[AIM OF THE EXERCISE] Repeat the records below line by line, exactly, finishing on the line that contains "destruct (pop_spec _".

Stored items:

------------------------

(** One turn of a loop. *)
Lemma run_one l tk q s :
  ok s -> pop l (queue s) = Some (tk, q) ->
  exists s', step cbs (RunTask l) s = Some s' /\ ok s' /\ same_conns s s' /\
    q `prefix_of` queue s' /\ did s `prefix_of` did s' /\
    match tk with ConnFunctor _ => True | _ => (l, tk) ∈ did s' end.
Proof.
  intros Hok Hpop. exists (run_task cbs l tk (set_queue q s)).
  assert (step cbs (RunTask l) s = Some (run_task cbs l tk (set_queue q s))) as Hstep by (cbn [step]; by rewrite Hpop).
  split; [exact Hstep|]. split; [by eapply (server_ok_step (RunTask l))|].
  destruct (pop_spec _ _ _ _ Hpop) as (pre & post & Hq & -> & Hpre).
  destruct (connection_of s (l, tk) Hok) as (k & st & Hk & Hc); [rewrite Hq; set_solver|]. cbn in Hk, Hc.
  destruct (run_task_conn (conn_of tk) k st l tk pre post s) as (T & _); try done.
  { intros tk' Hin. by eapply Hpre, mine_loop. }
  split; [by destruct T|]. destruct (run_task_appends l tk (set_queue (pre ++ post) s)) as [Q D].
  split; [exact Q|]. split; [exact D|]. destruct tk as [c|c|c|c]; cbn [run_task] in *; [..|done].
  - destruct (tcp_step_appends c TcpConnection.Established (note (l, ConnectEstablished c) (set_queue (pre ++ post) s)))
      as [_ [d Hd]]. unfold connectEstablished. rewrite Hd. cbn. set_solver.
  - unfold removeConnectionInLoop. cbn [set_queue conns]. cbn in Hk. rewrite Hk. cbn.
    destruct Hc as [_ _ _ C4 _ _]. rewrite Hq, mine_app, mine_cons_eq in C4 by done.
    pose proof (waiting_pop _ _ _ _ _ _ _ _ C4 ltac:(intros tk' Hin; by eapply Hpre, mine_loop)) as (_ & -> & _). set_solver.
  - destruct (tcp_step_appends c TcpConnection.Destroyed (note (l, ConnectDestroyed c) (set_queue (pre ++ post) s)))
      as [_ [d Hd]]. rewrite Hd. cbn. set_solver.
Qed.

(** Every task gets its turn: its loop runs those before it first. *)
Lemma run_until l tk pre post s :
  ok s -> queue s = pre ++ (l, tk) :: post -> (match tk with ConnFunctor _ => False | _ => True end) ->
  exists ls s', run_tasks ls s = Some s' /\ ok s' /\ same_conns s s' /\ (l, tk) ∈ did s' /\ did s `prefix_of` did s'.
Proof.
  intros Hok Hq Htk. remember (length pre) as n eqn:Hn. revert pre post s Hok Hq Hn.
  induction (lt_wf n) as [n _ IH]. intros pre post s Hok Hq ->.
  pose proof (pop_app l pre ((l, tk) :: post)) as Hpop. rewrite <- Hq in Hpop.
  destruct (pop l pre) as [[tk0 pre0]|] eqn:Hpre.
  - destruct (run_one l tk0 (pre0 ++ (l, tk) :: post) s Hok Hpop) as (s1 & Hs1 & Hok1 & Hsame & [ext Hext] & Hd & _).
    destruct (IH (length pre0)) with (pre := pre0) (post := post ++ ext) (s := s1) as (ls & s' & Hrun & Hok' & Hsame' & Hin & Hd').
    + apply pop_length in Hpre. lia.
    + done.
    + by rewrite Hext, <- app_assoc.
    + done.
    + exists (l :: ls), s'. split_and!; [|done| |done|by trans (did s1)].
      * by rewrite (run_tasks_cons l ls s s1).
      * by trans s1.
  - cbn [pop] in Hpop. rewrite decide_True in Hpop by done.
    destruct (run_one l tk (pre ++ post) s Hok Hpop) as (s1 & Hs1 & Hok1 & Hsame & _ & Hd & Hin).
    exists [l], s1. split_and!; [by rewrite (run_tasks_cons l [] s s1)|done|done|by destruct tk|done].
Qed.

Lemma in_queue c lt s : lt ∈ mine c (queue s) -> exists pre post, queue s = pre ++ lt :: post.
Proof. intros [_ Hin]%list_elem_of_filter. by apply list_elem_of_split. Qed.

Lemma same_conns_lookup s s' c k :
  same_conns s s' -> conns s !! c = Some k -> exists k', conns s' !! c = Some k' /\ conn_loop k' = conn_loop k.
Proof.
  intros (Hl & _) Hk. apply (f_equal (fun l => l !! c)) in Hl. rewrite !list_lookup_fmap, Hk in Hl.
  destruct (conns s' !! c) as [k'|]; [|done]. injection Hl as Hl. by exists k'.
Qed.

Lemma same_conns_name s s' c k k' :
  ok s -> ok s' -> same_conns s s' -> conns s !! c = Some k -> conns s' !! c = Some k' -> conn_name k' = conn_name k.
Proof.
  intros Hok Hok' (_ & Hn & Hi) Hk Hk'. rewrite (ok_name s Hok c k Hk), (ok_name s' Hok' c k' Hk').
  unfold connName. by rewrite Hn, Hi.
Qed.

Lemma did_mine c lt s : lt ∈ did s -> conn_of lt.2 = c -> lt ∈ mine c (did s).
Proof. intros Hin Hc. by apply list_elem_of_filter. Qed.

(** A connection that is being removed is destroyed in the end. *)
Lemma removing_destroyed c k s :
  ok s -> conns s !! c = Some k -> (0, RemoveConnectionInLoop c) ∈ did s ->
  exists ls s', run_tasks ls s = Some s' /\ (conn_loop k, ConnectDestroyed c) ∈ did s' /\
    connections_ s' !! conn_name k = None.
Proof.
  intros Hok Hk Hin. destruct (ok_conn s Hok c k Hk) as [st [C1 C2 C3 C4 C5 C6]].
  apply (did_mine c) in Hin; [|done]. rewrite C5 in Hin.
  assert (st = Removing \/ st = Gone) as Hst by (destruct st; cbn in Hin; set_solver).
  destruct Hst as [-> | ->].
  - destruct (in_queue c (conn_loop k, ConnectDestroyed c) s) as (pre & post & Hq); [rewrite C4; set_solver|].
    destruct (run_until _ _ pre post s Hok Hq I) as (ls & s' & Hrun & Hok' & Hsame & Hd & _).
    exists ls, s'. split_and!; [done|done|].
    destruct (same_conns_lookup s s' c k Hsame Hk) as (k' & Hk' & Hl).
    rewrite <- (same_conns_name s s' c k k') by done.
    destruct (ok_conn s' Hok' c k' Hk') as [st' [_ _ _ _ D5 D6]]. rewrite D6.
    apply (did_mine c) in Hd; [|done]. rewrite D5 in Hd. destruct st'; cbn in Hd; set_solver.
  - exists [], s. split_and!; [done| |done]. apply (mine_loop c). rewrite C5. set_solver.
Qed.

(** ** The end of the server *)

Lemma destroy_connection_mono cur s c :
  queue s ++ did s ⊆ queue (destroy_connection cbs cur s c) ++ did (destroy_connection cbs cur s c) /\
  conn_loop <$> conns (destroy_connection cbs cur s c) = conn_loop <$> conns s /\
  forall k, conns s !! c = Some k ->
    (conn_loop k, ConnectDestroyed c) ∈ queue (destroy_connection cbs cur s c) ++ did (destroy_connection cbs cur s c).
Proof.
  unfold destroy_connection. destruct (conns s !! c) as [k|] eqn:Hk; [|by split_and!].
  unfold runInLoop. destruct (decide (cur = conn_loop k)) as [->|Hne].
  - set (s1 := note _ s). destruct (tcp_step_appends c TcpConnection.Destroyed s1) as [[q Hq] [d Hd]].
    rewrite Hq, Hd. cbn. split_and!; [set_solver| |intros k' [= <-]; set_solver].
    apply (to_loops c (conn_name k) s1). by apply touches_tcp_step.
  - cbn. split_and!; [set_solver|done|intros k' [= <-]; set_solver].
Qed.

(** ~TcpServer has every connection destroyed, in its own loop. *)
Lemma server_destroyed cur s name c k :
  connections_ s !! name = Some c -> conns s !! c = Some k ->
  connections_ (destroy cbs cur s) = ∅ /\
  (conn_loop k, ConnectDestroyed c) ∈ queue (destroy cbs cur s) ++ did (destroy cbs cur s).
Proof.
  intros Hn Hk. split; [done|]. unfold destroy. cbn [set_connections queue did].
  assert (c ∈ (map_to_list (connections_ s)).*2) as Hin
    by (apply (list_elem_of_fmap_2' snd _ (name, c)); [by apply elem_of_map_to_list|done]).
  assert (conn_loop <$> conns s !! c = Some (conn_loop k)) as Hl by (by rewrite Hk).
  rewrite <- list_lookup_fmap in Hl. clear Hk Hn. revert s Hl Hin.
  assert (forall l s, queue s ++ did s ⊆ queue (foldl (destroy_connection cbs cur) s l) ++ did (foldl (destroy_connection cbs cur) s l)) as Hmono.
  { induction l as [|c' l IH]; intros s; cbn; [done|]. etrans; [apply (destroy_connection_mono cur s c')|apply IH]. }
  intros s. generalize (map_to_list (connections_ s)).*2. intros l. revert s.
  induction l as [|c' l IH]; intros s Hl Hin; [by apply elem_of_nil in Hin|]. cbn.
  destruct (destroy_connection_mono cur s c') as (_ & Hc & Hd). apply elem_of_cons in Hin as [<-|Hin].
  - apply Hmono. rewrite list_lookup_fmap in Hl. destruct (conns s !! c) as [k'|]; [|done].
    injection Hl as <-. by apply Hd.
  - apply IH; [by rewrite Hc|done].
Qed.

(** ** Round robin *)

#[local] Arguments Nat.modulo : simpl never.

(** Where the [i]-th connection belongs. *)
Definition loop_for (ls : list loop) (i : nat) : loop :=
  match ls with [] => 0 | _ => nth (i mod length ls) ls 0 end.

------------------------

[RESPONSE TO THE EXERCISE]
(** One turn of a loop. *)
Lemma run_one l tk q s :
  ok s -> pop l (queue s) = Some (tk, q) ->
  exists s', step cbs (RunTask l) s = Some s' /\ ok s' /\ same_conns s s' /\
    q `prefix_of` queue s' /\ did s `prefix_of` did s' /\
    match tk with ConnFunctor _ => True | _ => (l, tk) ∈ did s' end.
Proof.
  intros Hok Hpop. exists (run_task cbs l tk (set_queue q s)).
  assert (step cbs (RunTask l) s = Some (run_task cbs l tk (set_queue q s))) as Hstep by (cbn [step]; by rewrite Hpop).
  split; [exact Hstep|]. split; [by eapply (server_ok_step (RunTask l))|].
  destruct (pop_spec _ _ _ _ Hpop) as (pre & post & Hq & -> & Hpre).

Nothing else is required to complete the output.